In 1957, the Union of American Hebrew Congregations (now known as the Union for Reform Judaism), denounced the American Council for Judaism. In a statement, the UAHC alleged that the ACJ misrepresented classical Reform Judaism, undermined the unity of the Reform movement, questioned the national loyalty of Jews who supported Zionism, aided antisemites, and "played directly into the hands of Arab propagandists".

== Decline ==
The ACJ rapidly declined in both political activity and influence following the Six-Day War in 1967, when the American Jewish community overwhelmingly supported Israel, and moderates within the Council forced Elmer Berger to resign the following year for declaring that Israel had been the primary aggressor in the war.

In 1968, Norton Mezvinksy stepped down as executive director of the ACJ and accused the organization of lacking empathy for Mizrahi Jews, as well as anti-Black racism.

The council continued to support progressive Judaism, but its views became less popular with American Jewry, and as a result it shrank. According to The New York Times, it was effectively "consigned to irrelevancy." In 2010, its mailing list was only a few thousand.

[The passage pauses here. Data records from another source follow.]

(* ===== verification/CascadeFor.v ===== *)
(** * Cascading declarations ([src/css.c])

    The order of the declarations that apply to an element, and what each property
    becomes: the strongest declaration's value, what it rolls back to, or what is
    inherited. The theorems say that the strongest declaration wins. *)

From S2P Require Import Prelude CStr GLib CssSyntax Xml Element DomStore Dom Selector NodeState SelMatch CssProps RuleIndex Cascade GSort.

(** ** The order of matches *)

Definition css_layer_cmp (a b : Z) (important : bool) : Z :=
  if (a =? b)%Z then 0%Z else if important then if (b <? a)%Z then (-1)%Z else 1%Z else if (a <? b)%Z then (-1)%Z else 1%Z.
Definition origin_no (o : ns_css_origin) : Z :=
  match o with NS_CSS_ORIGIN_UA => 0 | NS_CSS_ORIGIN_PRESENTATIONAL => 1 | NS_CSS_ORIGIN_AUTHOR => 2 end%Z.
Definition css_same_revert_origin (rollback_origin candidate_origin : ns_css_origin) : bool :=
  match rollback_origin with
  | NS_CSS_ORIGIN_AUTHOR => match candidate_origin with NS_CSS_ORIGIN_UA => false | _ => true end
  | _ => (origin_no rollback_origin =? origin_no candidate_origin)%Z
  end.

(** [a != b ? (a < b ? -1 : 1) : rest]. *)
Definition then_by (a b rest : Z) : Z := if (a =? b)%Z then rest else if (a <? b)%Z then (-1)%Z else 1%Z.
(** What the three comparisons share, for matches as important as each other. *)
Definition source_cmp (important : bool) (a b : source) (rest : Z) : Z :=
  if negb (origin_no (origin a) =? origin_no (origin b))%Z then
    if important then if (origin_no (origin b) <? origin_no (origin a))%Z then (-1)%Z else 1%Z
    else if (origin_no (origin a) <? origin_no (origin b))%Z then (-1)%Z else 1%Z
  else
    let layer_cmp := css_layer_cmp (layer_order a) (layer_order b) important in
    if negb (layer_cmp =? 0)%Z then layer_cmp
    else
      let '(a1, a2, a3) := m_spec a in
      let '(b1, b2, b3) := m_spec b in
      then_by a1 b1 (then_by a2 b2 (then_by a3 b3 (then_by (scope_order a) (scope_order b)
        (then_by (sheet_index a) (sheet_index b) (then_by (m_source_order a) (m_source_order b) rest))))).

Section Cascade.
Context `{V : Css_values} {So : Sorter}.

Definition match_cmp (a b : match_entry) : Z :=
  if negb (Bool.eqb (important a) (important b)) then if important a then 1%Z else (-1)%Z
  else source_cmp (important a) (m_src a) (m_src b) (if (decl_order a <? decl_order b)%Z then (-1)%Z else 1%Z).
Definition var_match_cmp (a b : var_match) : Z :=
  if negb (Bool.eqb (v_important a) (v_important b)) then if v_important a then 1%Z else (-1)%Z
  else source_cmp (v_important a) (v_src a) (v_src b) (if (v_decl_order a <? v_decl_order b)%Z then (-1)%Z else 1%Z).
Definition pending_match_cmp (a b : pending_match) : Z :=
  let ai := pd_important (pd a) in
  let bi := pd_important (pd b) in
  if negb (Bool.eqb ai bi) then if ai then 1%Z else (-1)%Z
  else source_cmp ai (p_src a) (p_src b) 1.

(** *** Declarations that waited for custom properties *)

(** The declarations of the text of a pending one, custom properties put in. *)
Variable synthesized : ns_css_pending_decl -> list ns_css_decl.

Definition entries_of_pending (pm : pending_match) : list match_entry :=
  imap (fun i d => Build_match_entry (p_src pm) (decl_order_base pm + Z.of_nat i) (pd_important (pd pm) || d_important d) (d_value d) (d_prop d))
    (synthesized (pd pm)).
Definition resolve_pending_into_matches (pending_matches : list pending_match) (matches : list match_entry) : list match_entry :=
  matches ++ flat_map entries_of_pending (g_array_sort pending_match_cmp pending_matches).

(** *** The attributes of the element *)

(** Declarations of presentational attributes and of the style attribute, parsed into
    a sheet. *)
Definition hint_source (sheet : ns_css_stylesheet) (ri : nat) : source :=
  Build_source NS_CSS_ORIGIN_PRESENTATIONAL (0, 0, 0)%Z 0 NS_CSS_LAYER_NONE 0 INT_MIN false (address sheet, ri).
Definition inline_source (sheet : ns_css_stylesheet) (ri : nat) : source :=
  Build_source NS_CSS_ORIGIN_AUTHOR (1000, 0, 0)%Z 0 NS_CSS_LAYER_NONE 0 INT_MAX true (address sheet, ri).
Definition attribute_rule (src : source) (r : ns_css_rule) (d : gather_dest) : gather_dest :=
  {| g_pe := g_pe d; out := out d ++ entries_of r src; var_out := var_out d ++ vars_of r src; pending_out := pending_out d ++ pendings_of r src |}.
Fixpoint attribute_rules (src : nat -> source) (ri : nat) (l : list ns_css_rule) (d : gather_dest) : gather_dest :=
  match l with [] => d | r :: l' => attribute_rules src (S ri) l' (attribute_rule (src ri) r d) end.
Definition attribute_sheet (src : ns_css_stylesheet -> nat -> source) (sheet : option ns_css_stylesheet) (d : gather_dest) : gather_dest :=
  match sheet with Some sh => attribute_rules (src sh) 0 (rules sh) d | None => d end.

(** *** Values *)

Definition keyword_is (v : ns_css_value) (k : bytes) : bool := match keyword_of v with Some w => strcmp0 w k | None => false end.
Definition value_is_inherit (v : ns_css_value) : bool := keyword_is v ($"inherit").
Definition value_is_initial (v : ns_css_value) : bool := keyword_is v ($"initial").
Definition value_is_unset (v : ns_css_value) : bool := keyword_is v ($"unset").
Definition value_is_revert (v : ns_css_value) : bool := keyword_is v ($"revert").
Definition value_is_revert_layer (v : ns_css_value) : bool := keyword_is v ($"revert-layer").
Definition value_is_revert_rule (v : ns_css_value) : bool := keyword_is v ($"revert-rule").
Definition reverts (v : ns_css_value) : bool := value_is_revert v || value_is_revert_layer v || value_is_revert_rule v.

(** [prev] is passed over when rolling [rollback] back. *)
Definition rolled_over (rollback prev : match_entry) : bool :=
  let a := m_src rollback in
  let b := m_src prev in
  if value_is_revert_rule (value rollback) then bool_decide (m_rule b = m_rule a)
  else if value_is_revert_layer (value rollback) then
    (origin_no (origin b) =? origin_no (origin a))%Z &&
    (if inline_style a then inline_style b
     else if (layer_order a =? NS_CSS_LAYER_NONE)%Z then (layer_order b =? NS_CSS_LAYER_NONE)%Z
     else (layer_order a <=? layer_order b)%Z)
  else css_same_revert_origin (origin a) (origin b).
(** The matches before [rollback], the last first. *)
Fixpoint cascade_rollback_value (before : list match_entry) (rollback : match_entry) : option ns_css_value :=
  match before with
  | [] => None
  | prev :: before' =>
      if negb (bool_decide (prop prev = prop rollback)) || rolled_over rollback prev then cascade_rollback_value before' rollback
      else if reverts (value prev) then cascade_rollback_value before' prev
      else Some (value prev)
  end.
Definition value_at (before : list match_entry) (m : match_entry) : option ns_css_value :=
  if reverts (value m) then cascade_rollback_value before m else Some (value m).

Abbreviation values := (ns_css_prop -> option ns_css_value).
Definition set_value (p : ns_css_prop) (v : option ns_css_value) (out : values) : values :=
  fun q => if bool_decide (q = p) then v else out q.

Fixpoint axis_loop (before l : list match_entry) (p : ns_css_prop) (v : option ns_css_value) : option ns_css_value :=
  match l with
  | [] => v
  | m :: l' => axis_loop (m :: before) l' p (if bool_decide (prop m = p) then value_at before m else v)
  end.
Definition cascade_axis_keyword (matches : list match_entry) (p : ns_css_prop) (parent_style : option values) (initial : bytes) : bytes :=
  let inherited := match parent_style with Some s => default initial (s p ≫= keyword_of) | None => initial end in
  match axis_loop [] matches p None with
  | None => inherited
  | Some v => if value_is_inherit v || value_is_unset v then inherited else if value_is_initial v then initial else default initial (keyword_of v)
  end.

(** *** [cascade_for] *)

(** The mode and the direction the element is laid out in. *)
Definition axes (sorted : list match_entry) (parent_style : option values) : Z * bool :=
  (writing_mode_code (Some (cascade_axis_keyword sorted NS_CSS_WRITING_MODE parent_style ($"horizontal-tb"))),
   strcmp0 (cascade_axis_keyword sorted NS_CSS_DIRECTION parent_style ($"ltr")) ($"rtl")).
Definition to_physical (ax : Z * bool) (m : match_entry) : option match_entry :=
  p ← logical_to_physical (prop m) ax.1 ax.2;
  Some (Build_match_entry (m_src m) (decl_order m) (important m) (value m) p).
Fixpoint apply_matches (before l : list match_entry) (out : values) : values :=
  match l with [] => out | m :: l' => apply_matches (m :: before) l' (set_value (prop m) (value_at before m) out) end.

(** The keywords for every property, and the properties they leave at their initial
    value. *)
Definition wide_value (parent_style : option values) (out : values) : values := fun p =>
  match out p with
  | Some v =>
      if value_is_inherit v then match parent_style with Some s => s p | None => None end
      else if value_is_initial v then None
      else if value_is_unset v then None
      else Some v
  | None => None
  end.
Definition explicit_initial (out : values) (p : ns_css_prop) : bool :=
  match out p with Some v => negb (value_is_inherit v) && value_is_initial v | None => false end.
Definition inherit_rest (parent_style : option values) (explicit : ns_css_prop -> bool) (out : values) : values := fun p =>
  match parent_style, out p with
  | Some s, None => if explicit p || negb (ns_css_prop_inherited (Z.of_nat (prop_number p))) then None else s p
  | _, v => v
  end.
Definition cascade_values (matches : list match_entry) (out : values) (parent_style : option values) : option values :=
  let sorted := g_array_sort match_cmp matches in
  physical ← mapM (to_physical (axes sorted parent_style)) sorted;
  let out := apply_matches [] physical out in
  Some (inherit_rest parent_style (explicit_initial out) (wide_value parent_style out)).

Definition color_props : list ns_css_prop := [
  NS_CSS_BACKGROUND_COLOR; NS_CSS_BORDER_TOP_COLOR; NS_CSS_BORDER_RIGHT_COLOR; NS_CSS_BORDER_BOTTOM_COLOR; NS_CSS_BORDER_LEFT_COLOR;
  NS_CSS_OUTLINE_COLOR; NS_CSS_TEXT_DECORATION_COLOR; NS_CSS_COLUMN_RULE_COLOR; NS_CSS_ACCENT_COLOR; NS_CSS_CARET_COLOR;
  NS_CSS_FILL; NS_CSS_STROKE; NS_CSS_STOP_COLOR].
Definition color_keyword (out : values) (p : ns_css_prop) : values :=
  match out p with
  | Some v =>
      if keyword_is v ($"currentcolor") then set_value p (out NS_CSS_COLOR) out
      else if keyword_is v ($"transparent") then set_value p (Some transparent) out
      else out
  | None => out
  end.
(** [cascade_for] up to the display and the lengths. *)
Definition cascade_for (matches : list match_entry) (out : values) (parent_style : option values) : option values :=
  out ← cascade_values matches out parent_style; Some (fold_left color_keyword color_props out).
End Cascade.

(** ** What [cascade_walk] gathers for an element *)

Section Walk.
Context {G : GLib} {U : Unichar} {El : Elsewhere} `{V : Css_values} (container_cond_matches : bytes -> bool)
  (w : view) (h : heap) (scope0 : option loc).

Definition pe_order : list ns_css_pseudo_element := [
  NS_CSS_PE_BEFORE; NS_CSS_PE_AFTER; NS_CSS_PE_FIRST_LETTER; NS_CSS_PE_FIRST_LINE; NS_CSS_PE_SELECTION;
  NS_CSS_PE_MARKER; NS_CSS_PE_BACKDROP; NS_CSS_PE_PLACEHOLDER; NS_CSS_PE_FILE_SELECTOR_BUTTON].
Definition sheet_mask (sheet : option ns_css_stylesheet) : Z := match sheet with Some sh => pseudo_mask sh | None => 0%Z end.
Definition walk_mask (ua : option ns_css_stylesheet) (author : list (option ns_css_stylesheet)) : Z :=
  fold_left (fun m sh => Z.lor m (sheet_mask sh)) author (sheet_mask ua).
Definition empty_dest (e : ns_css_pseudo_element) : gather_dest := Build_gather_dest e [] [] [].
(** The element and the pseudo-elements that a sheet names. *)
Definition walk_dests (mask : Z) : list gather_dest :=
  map empty_dest (NS_CSS_PE_NONE :: List.filter (fun e => negb (Z.land mask (pe_bit e) =? 0)%Z) pe_order).

Definition gather_sheet (o : ns_css_origin) (sheet_no : Z) (n : loc) (ranks : gmap bytes Z) (sheet : option ns_css_stylesheet)
    (dests : list gather_dest) : option (list gather_dest) :=
  match sheet with
  | Some sh => gather_matches_multi container_cond_matches w h scope0 sh o sheet_no n dests ranks
  | None => Some dests
  end.
Fixpoint gather_authors (i : Z) (author : list (option ns_css_stylesheet)) (n : loc) (ranks : gmap bytes Z) (dests : list gather_dest) :
    option (list gather_dest) :=
  match author with
  | [] => Some dests
  | sh :: author' => dests ← gather_sheet NS_CSS_ORIGIN_AUTHOR i n ranks sh dests; gather_authors (i + 1) author' n ranks dests
  end.
(** [hints] and [inline] are the sheets of the element's attributes. *)
Definition walk_gather (ua : option ns_css_stylesheet) (author : list (option ns_css_stylesheet)) (hints inline : option ns_css_stylesheet)
    (n : loc) (ranks : gmap bytes Z) : option (list gather_dest) :=
  dests ← gather_sheet NS_CSS_ORIGIN_UA 0 n ranks ua (walk_dests (walk_mask ua author));
  dests ← gather_authors 1 author n ranks dests;
  Some (match dests with
        | d :: dests' => attribute_sheet inline_source inline (attribute_sheet hint_source hints d) :: dests'
        | [] => []
        end).
End Walk.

The ACJ later moderated its views on the state of Israel, but did not view it as a universal Jewish homeland, and advocates equal rights and religious freedom for all people living there. According to its former statement of principles, "the State of Israel has significance for the Jewish experience. As a refuge for many Jews who have suffered persecution and oppression in other places, Israel certainly has meaning for us. However, that relationship is a spiritual, historical, and humanitarian one—it is not a political tie. As American Jews, we share the hope for the security and well being of the State of Israel, living in peace and justice with its neighbors". Allan C. Brownfeld, the editor of the ACJ's magazine, who strongly criticized Israel in the Washington Report on Middle Easts Affairs (WRMEA), said that "I think we represent a silent majority. We are Americans by nationality and Jews by religion. And while we wish Israel well, we don't view it as our homeland." The council sought "to advance the universal principles of a Judaism free of nationalism, and the national, civic, cultural, and social integration into American institutions of Americans of Jewish faith."

=== Issues magazine ===
The organization published a magazine called Issues, which was published in print and online.

== Revival ==
In 2024, amidst the Gaza War, the Council reconstituted its board with new leadership, appointing Rabbi Andrue Kahn as Rabbinic Executive Director. Its board of directors includes Stephen Naman (President), Sarah Perlmeter (Vice President and Treasurer), and Miriam Eisenstat (Secretary).